Ich habe einen neuen Übersetzungsauftrag. Ein Sitzungsprotokoll einer internationalen Ausschusssitzung, an der Ländervertreter, zwischenstaatliche und Nicht-Regierungsorganisationen teilnahmen. Also gelten strenge Formvorschriften, Stilrichtlinien und Terminologievorgaben. Die Fachterminologie muss ich aus den entsprechenden internationalen Übereinkommen von mehreren hundert Seiten heraussuchen. Die Terminologie der dahinter stehenden internationalen Organisation liegt mir vor, denn die habe ich auch zu beachten. Ein Paragraph ist nämlich kein Paragraph oder Absatz, sondern ein Abschnitt, und eine Definition ist keine Definition, sondern eine Begriffsbestimmung. Aber das kenne ich schon, und ich mache mich ans Werk. In den nächsten Stunden wird garantiert keine Langeweile aufkommen.
Wie immer läuft es am Anfang erst einmal zäh, bis ich ins Thema gefunden habe. Bei den Überschriften im Inhaltsverzeichnis sind feststehende Formulierungen zu beachten. Wie war das noch mal? Ach ja, steht ja im Referenztext, kann ich direkt übernehmen. Prima, eine Sorge weniger. Komisch, was meinen die hiermit? Anscheinend ist das eine ganz neue Technologie. Ich kann mir nichts darunter vorstellen und lasse diese Stelle erst einmal unübersetzt. Irgendwann kommt es ja noch ausführlich. Da ist eine mir noch unbekannte Nicht-Regierungsorganisation aufgeführt. Hat die auch einen deutschen Namen? Ich klicke mich durch deren Website und stelle fest, dass sie sich nur englisch bezeichnet. Also muss der Name unübersetzt stehen bleiben.

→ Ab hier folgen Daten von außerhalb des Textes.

(* ===== verification/Descriptors.v ===== *)
(** * Descriptors: interrupt gates, segment descriptors and the task state segment

    Models [InterruptDescriptor] of both architectures, [GenericInterruptDescriptorTable],
    the table that [GenericHardwareInterruptController] builds, [GlobalDescriptorTable] of
    both architectures, [TaskStateSegment] and [HardwareTaskConfiguration], all under
    src/Kernel/include/platform and src/Kernel/src/platform, with the segment selectors of
    src/Boot/include/seg.h.

    The reader of these tables is the processor.  What it finds in a descriptor is given by
    [gate32], [gate64] and [segment], which follow the layouts of the Intel manual that the
    comments of the code draw; the theorems say that what the code writes is what the
    processor reads.  The addresses of the interrupt service routines, which a template
    generates, are a parameter. *)
From S2P Require Import Prelude PageEntries.

(** ** Fields of a descriptor *)

(** The [n] bits of [d] from bit [lo] on. *)
Definition slice (d lo n : Z) : Z := Z.land (Z.shiftr d lo) (Z.ones n).

(** [d] with those bits replaced by [v]. *)
Definition put (d lo n v : Z) : Z :=
  Z.lor (Z.land d (unot 64 (Z.shiftl (Z.ones n) lo))) (Z.shiftl v lo).

Lemma slice_testbit d lo n i :
  0 <= lo → 0 <= n → 0 <= i → Z.testbit (slice d lo n) i = (i <? n) && Z.testbit d (i + lo).
Proof.
  intros. unfold slice. rewrite Z.land_spec, Z.shiftr_spec, Z.testbit_ones_nonneg by done.
  by rewrite andb_comm.
Qed.

Lemma shiftl_testbit v lo i :
  0 <= i → Z.testbit (Z.shiftl v lo) i = Z.testbit v (i - lo).
Proof. apply Z.shiftl_spec. Qed.
(** The bootstrapper leaves a directory of eight tables, all of whose entries are there. *)
Lemma bootstrap_ok :
  ∃ s, Bootstrapper.prepare_address_space (F := Pde) K 1024 4 page_tables
         I386Resolver.enumerate_page_directory_entries (Bootstrapper.init 1024 page_tables h) = Ok s ∧
    cr3 (Bootstrapper.hw_ s) = cr3 h ∧
    directory_of pd (table_after pt page_tables) (mem (Bootstrapper.hw_ s)) ∧
    ∀ j i, 768 <= j <= 775 → 0 <= i < 1024 →
      ∃ d, mem (Bootstrapper.hw_ s) !! (table_after pt page_tables j + i * 4) = Some d ∧ fits 32 d.
Proof.
  pose proof Hb as [Hpd Hptp (Hpg & _) _ Hdir Htab]. assert (0 < K) by done.
  destruct prepare_others as (s & E & Hcr & Hout & Hin). rewrite (prepare_address_space_run s E).
  eexists. split; [reflexivity|]. cbn [Bootstrapper.hw_ reload mem cr3]. split; [exact Hcr|]. split.
  - intros j Hj. destruct (decide (769 <= j <= 775)) as [Hr|Hr].
    + destruct (Hin j Hr) as (d & Hd & Hf & Ha). exists d. split_and!; [done..|]. rewrite Ha.
      unfold table_after. decide_Z. rewrite (proj2 (Z.eqb_neq _ 0)); unfold PAGE_SIZE in *; lia.
    + destruct (Hdir j Hj) as (d & Hd & Hf & Ha). exists d. split_and!; [|done|].
      * rewrite Hout, cleared_outside by (done || (intros (j' & ? & ?%elem_of_seqZ)%list_elem_of_fmap; lia)).
        done.
      * rewrite Ha. destruct (decide (j = 768)) as [->|]; [done|].
        by rewrite table_before_0, table_after_0 by lia.
  - intros j i Hj Hi. destruct (table_after_page h pt page_tables j Hb Hj) as (_ & Hal & _ & Hnd).
    rewrite Hout.
    2: { intros (j' & E' & Hj'%elem_of_seqZ)%list_elem_of_fmap. apply Hnd. destruct Hpd as (_ & Hpda & _).
         by apply (page_words_differ _ _ i j' Hal Hpda Hi ltac:(lia)). }
    destruct (decide (j = 768)) as [->|Hj768].
    + change (table_after pt page_tables 768) with pt. rewrite cleared_outside by done. by apply Htab.
    + exists 0. by rewrite cleared_pool by lia.
Qed.
End Bootstrap.

(** ** The kernel's region *)
Notation region_end := (K + KERNEL_MEMORY_REGION_SIZE).

Notation mapping := (UnmanagedMap.mapping (F := Pte)).
Notation has_pte := (UnmanagedMap.has_pte (F := Pte)).

(** The paging structures after the bootstrapper, whatever the entries of the tables say. *)
Record prepared (h : hw) (cr3_ : Z) : Prop := {
  pr_cr3 : cr3 h = cr3_;
  pr_sep : pr_separated (F := Pte) (mem h) cr3_;
  pr_pte : ∀ la, K <= la < region_end → has_pte cr3_ h la;
}.

Lemma K_fits : fits 32 K.
Proof. by split. Qed.

Lemma region_index la :
  K <= la < region_end → fits 32 la ∧ 768 <= I386Resolver.get_page_directory_index la <= 775.
Proof.
  change K with 0xC0000000. change KERNEL_MEMORY_REGION_SIZE with 0x2000000.
  intros Hla. split; [unfold fits; lia|].
  unfold I386Resolver.get_page_directory_index. rewrite Z.shiftr_div_pow2 by lia.
  pose proof (Z.div_mod la (2 ^ 22) ltac:(done)). pose proof (Z.mod_pos_bound la (2 ^ 22) ltac:(done)). lia.
Qed.

Lemma directory_prepared h pt page_tables h' :
  boot_tables h pt page_tables → cr3 h' = cr3 h →
  directory_of (directory h) (table_after pt page_tables) (mem h') →
  (∀ j i, 768 <= j <= 775 → 0 <= i < 1024 →
     ∃ d, mem h' !! (table_after pt page_tables j + i * 4) = Some d ∧ fits 32 d) →
  prepared h' (cr3 h) ∧
  (∀ la, fits 32 la → ¬ K <= la < region_end → mapping (cr3 h) h' la = None).
Proof.
  intros Hb Hcr Hdir Hwords. pose proof (tables_after_apart _ _ _ Hb) as Hapart.
  destruct (tables_separated _ _ Hapart (mem h') (cr3 h) Hdir eq_refl) as [Hsep Hw]. split; [split|].
  - done.
  - done.
  - intros la Hla. destruct (region_index la Hla) as [Hf Hi].
    destruct (table_after_page h pt page_tables _ Hb Hi) as (Hgt & _).
    destruct (I386Laws.i386_index_range la Hf) as [_ H1].
    destruct (Hwords _ _ Hi H1) as (d & Hd & Hdf). assert (0 < K) by done.
    exists (entry_at (table_after pt page_tables) la), d. unfold entry_at.
    rewrite (proj2 (Z.eqb_neq (table_after _ _ _) 0)) by lia. split_and!; [|lia|done..].
    rewrite Hw by done. unfold entry_at. by rewrite (proj2 (Z.eqb_neq (table_after _ _ _) 0)) by lia.
  - intros la Hf Hla. unfold UnmanagedMap.mapping. rewrite Hw by done. unfold entry_at.
    rewrite table_after_0; [done|]. intros Hi. apply Hla.
    unfold I386Resolver.get_page_directory_index in Hi. rewrite Z.shiftr_div_pow2 in Hi by lia.
    change K with 0xC0000000. change KERNEL_MEMORY_REGION_SIZE with 0x2000000.
    pose proof (Z.div_mod la (2 ^ 22) ltac:(done)). pose proof (Z.mod_pos_bound la (2 ^ 22) ltac:(done)). lia.
Qed.

(** The page an address lies in. *)
Definition page_base (la : Z) : Z := la - la `mod` PAGE_SIZE.

Lemma same_page_range la begin n :
  fits 32 la → begin `mod` PAGE_SIZE = 0 → 0 <= begin → begin + Z.of_nat n * PAGE_SIZE < 2 ^ 32 →
  UnmanagedMap.in_pages (F := Pte) begin n la = (begin <=? la) && (la <? begin + Z.of_nat n * PAGE_SIZE).
Proof.
  intros Hf Hal Hb He. unfold UnmanagedMap.in_pages. cbn [pr_pages I386Laws.i386_resolver].
  apply eq_true_iff_eq. rewrite existsb_exists, andb_true_iff, Z.leb_le, Z.ltb_lt.
  unfold page_of, PAGE_SIZE, fits in *. split.
  - intros (i & Hi%list_elem_of_In%elem_of_seqZ & E%Z.eqb_eq).
    rewrite Z.div_add in E by lia.
    rewrite !Z.mod_small in E by (Z.to_euclidean_division_equations; lia).
    Z.to_euclidean_division_equations; lia.
  - intros Hr. exists (la / 4096 - begin / 4096). split.
    + apply list_elem_of_In, elem_of_seqZ. Z.to_euclidean_division_equations; lia.
    + apply Z.eqb_eq. rewrite Z.div_add by lia. do 2 f_equal. lia.
Qed.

Läuft ganz gut jetzt, es hakelt nirgendwo. Oder genauer gesagt, es hat bis hierher nicht gehakelt, aber ich habe gerade etwas übersetzt, das mir nicht gefällt. Wie also sage ich dasselbe in anderen Worten? Ich brauche einen eleganten Ausdruck, der korrekt ist, aber Spielraum lässt für die Bilder, die im Kopf des Lesers entstehen. Ich markiere mir die Stelle und lasse sie erst einmal so stehen. Darüber muss ich noch nachdenken, und meine Geistesblitze kommen erfahrungsgemäß immer erst kurz vor dem Abgabetermin...
Hm, und wie sage ich hier dasselbe in anderen Worten? Dem Stil angepasst? Ist ja ein
Protokoll und kein Kaffeekränzchen, also muss alles schön substantivisch ausgedrückt werden. Im Deutschen wird die Maschine ja nicht von der Konsole aus gesteuert, sondern die Maschinensteuerung erfolgt mittels einer Konsole.
Jetzt kommt die Stelle mit der neuen Technologie. Die kann ich mir immer noch nicht so genau vorstellen. Also suche ich erst einmal in den Übereinkommen, finde aber nichts. Dann befrage ich Tante Guhgel. Die hat zwar zweieinhalb Millionen Vorschläge, aber keiner davon passt auf das, was ich suche. Also muss nun eine schöne Übersetzung her, die so zutreffend wie möglich und gleichzeitig so formuliert ist, dass ich mich nicht festlege und Spielraum für Auslegungen bleibt. Nicht so ganz einfach. Kenne ich aber auch schon, weil das häufiger vorkommt.
Geschafft, ich bin durch. Jetzt kommen die Kontrollläufe: Terminologie prüfen, Rechtschreibung prüfen, Stilvorgaben beachtet? Namen und Zahlenformate korrekt geschrieben? Nichts ausgelassen oder dazu gedichtet? Alles richtig verstanden und entsprechend übersetzt? Und tatsächlich habe ich jetzt, während der Korrekturen, noch einen echten Geistesblitz für eine elegante Lösung der Fragen, die sich aufgetan hatten.
Puh, die Übersetzung ist gerade noch innerhalb der Abgabefrist fertig geworden. Aber ich finde, sie ist richtig gut geworden, und schicke sie mit einem Gefühl tiefer innerer Zufriedenheit an meinen Kunden ab. Der kann sie nun auf Herz und Nieren prüfen – ich stehe voll und ganz dahinter.